Assez éloigné musicalement des deux albums qui l'entourent dans la discographie de Bowie, à savoir
The Man Who Sold The World et
Ziggy Stardust, bien plus agressifs et outrés, Hunky Dory est avant tout un disque ravissant rempli de magnifiques chansons pop, aux mélodies sophistiquées et accrocheuses et aux arrangements fastueux (piano, cordes, cuivres).
C'est beau, ensorcelant, facile à apprécier, agréable à l'oreille, remarquablement travaillé et inspiré.
Les quatre premières chansons s'appuient essentiellement sur un délicieux piano alerte, ainsi que sur la voix inimitable de Bowie. Parmi elles, le tube 'Changes' et son fameux refrain 'Ch-ch-ch-ch changes', le superbement enlevé 'Oh You Pretty Things' et ce que je considère comme une des plus étourdissantes chansons pop de tout les temps, la merveilleuse 'Life On Mars', dont je ne me lasserai je crois jamais.
La sémillante chanson écrite pour son fils Zowie, 'Kooks' est touchante et réjouissante. 'Kooks' et le primesautier 'Fill Your Heart' s'apparentent à des plaisirs coupables, des gourmandises dont on se délecte avec un peu de mauvaise conscience, légères et collantes, aux mélodies et arrangements qu'on aimerait débiner et trouver un peu faciles sinon racoleurs mais qui en fait nous remplissent systématiquement de joie et d'allégresse.
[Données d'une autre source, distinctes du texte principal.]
(* ===== verification/CryptB64.v ===== *)
(** The text encoding the crypt functions share ([to64] of [crypt/crypt_md5.c],
    [b64_from_24bit] of [crypt/crypt_sha256.c] and [crypt_sha512.c]): six bits
    to a character, least significant first. *)

From S2P Require Import Prelude CString.

Local Open Scope Z_scope.

(** * Sextets as characters *)
Definition itoa64 : bytes := lit "./0123456789ABCDEFGHIJKLMNOPQRSTUVWXYZabcdefghijklmnopqrstuvwxyz".

Fixpoint to64 (v : Z) (n : nat) : bytes :=
  match n with
  | O => []
  | S n => default NUL (itoa64 !! Z.to_nat (Z.land v 0x3f)) :: to64 (Z.shiftr v 6) n
  end.

(** * Lemmas *)
Lemma itoa64_lookup i : 0 ≤ i < 64 → ∃ c, itoa64 !! Z.to_nat i = Some c ∧ c ≠ NUL.
Proof.
  intros Hi. destruct (lookup_lt_is_Some_2 itoa64 (Z.to_nat i)) as [c Hc]; [change (length itoa64) with 64%nat; lia|].
  exists c. split; [done|]. intros ->. apply list_elem_of_lookup_2 in Hc. revert Hc. by compute_done.
Qed.

Lemma itoa64_inj i j c : itoa64 !! i = Some c → itoa64 !! j = Some c → i = j.
Proof. apply NoDup_lookup. by compute_done. Qed.

Lemma land_63 v : 0 ≤ v → Z.land v 0x3f = v mod 64 ∧ Z.shiftr v 6 = v / 64.
Proof. intros. split; [by apply (Z.land_ones v 6)|by rewrite Z.shiftr_div_pow2]. Qed.

Lemma to64_length v n : length (to64 v n) = n.
Proof. revert v; induction n as [|n IH]; intros v; simpl; [done|]. by rewrite IH. Qed.

Lemma to64_no_nul v n : 0 ≤ v → NUL ∉ to64 v n.
Proof.
  revert v; induction n as [|n IH]; intros v Hv; cbn [to64]; [apply not_elem_of_nil|].
  destruct (land_63 v Hv) as [-> ->].
  destruct (itoa64_lookup (v mod 64)) as (c & -> & Hc); [apply Z.mod_pos_bound; lia|]. simpl.
  rewrite elem_of_cons. intros [?|?]; [by subst|]. eapply IH; [|done]. apply Z.div_pos; lia.
Qed.

Lemma to64_inj v w n : 0 ≤ v < 64 ^ Z.of_nat n → 0 ≤ w < 64 ^ Z.of_nat n → to64 v n = to64 w n → v = w.
Proof.
  revert v w; induction n as [|n IH]; intros v w Hv Hw; [simpl in *; lia|]. cbn [to64].
  rewrite Nat2Z.inj_succ, Z.pow_succ_r in Hv, Hw by lia.
  destruct (land_63 v) as [-> ->]; [lia|]. destruct (land_63 w) as [-> ->]; [lia|].
  pose proof (Z.mod_pos_bound v 64 eq_refl). pose proof (Z.mod_pos_bound w 64 eq_refl).
  destruct (itoa64_lookup (v mod 64)) as (c & Hc & _); [lia|].
  destruct (itoa64_lookup (w mod 64)) as (d & Hd & _); [lia|].
  rewrite Hc, Hd. simpl. intros [= <- Ht].
  assert (Hm := itoa64_inj _ _ _ Hc Hd).
  apply IH in Ht; [|split; [apply Z.div_pos; lia|apply Z.div_lt_upper_bound; lia]..].
  pose proof (Z.div_mod v 64). pose proof (Z.div_mod w 64). lia.
Qed.

(** Three bytes as a 24-bit number. *)
Lemma group_value a b c :
  Z.lor (Z.lor (Z.shiftl (u8 a) 16) (Z.shiftl (u8 b) 8)) (u8 c) = u8 a * 65536 + u8 b * 256 + u8 c.
Proof.
  pose proof (u8_range a). pose proof (u8_range b). pose proof (u8_range c).
  rewrite !Z.shiftl_mul_pow2 by lia.
  rewrite (lor_add_swap (u8 b * 2 ^ 8) (u8 a) 16) by lia.
  replace (u8 b * 2 ^ 8 + u8 a * 2 ^ 16) with ((u8 b + u8 a * 2 ^ 8) * 2 ^ 8) by lia.
  rewrite lor_add_swap by lia. lia.
Qed.

Lemma group_inj a b c a' b' c' :
  to64 (Z.lor (Z.lor (Z.shiftl (u8 a) 16) (Z.shiftl (u8 b) 8)) (u8 c)) 4 =
  to64 (Z.lor (Z.lor (Z.shiftl (u8 a') 16) (Z.shiftl (u8 b') 8)) (u8 c')) 4 →
  a = a' ∧ b = b' ∧ c = c'.
Proof.
  rewrite !group_value.
  pose proof (u8_range a). pose proof (u8_range b). pose proof (u8_range c).
  pose proof (u8_range a'). pose proof (u8_range b'). pose proof (u8_range c').
  intros Ht. apply to64_inj in Ht; [|lia..].
  split_and!; apply (inj u8); lia.
Qed.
Chacune des deux faces se termine par un morceau plus tourmenté et surprenant, les magistraux Quicksand et The Bewlay Brothers, dont l'instrumentation et la tonalité générale rappellent beaucoup les longues compositions qu'on peut trouver sur
Space Oddity.
Une bonne partie de la deuxième face remise les claviers pour faire la part belle aux guitares et aux hommages de Bowie aux artistes qui l'ont marqué. Andy Warhol, Song For Bob Dylan, les noms parlent d'eux-mêmes tandis que Queen Bitch puise son inspiration chez le Velvet de Lou Reed, et constitue une transition idéale vers le son plus musclé de Ziggy Stardust.
Touche à tout de génie très bien entouré, fan avisé de musique à l'affût des nouvelles (et futures) tendances, compositeur au sommet de son art, David Bowie digère à merveille ses influences pour proposer avec Hunky Dory un de ses premiers chefs d'oeuvre absolu, un des plus accessibles, qui demeure l'un des points culminants de cette période faste qui le verra enchaîner les disques exceptionnels tout au long des années 70.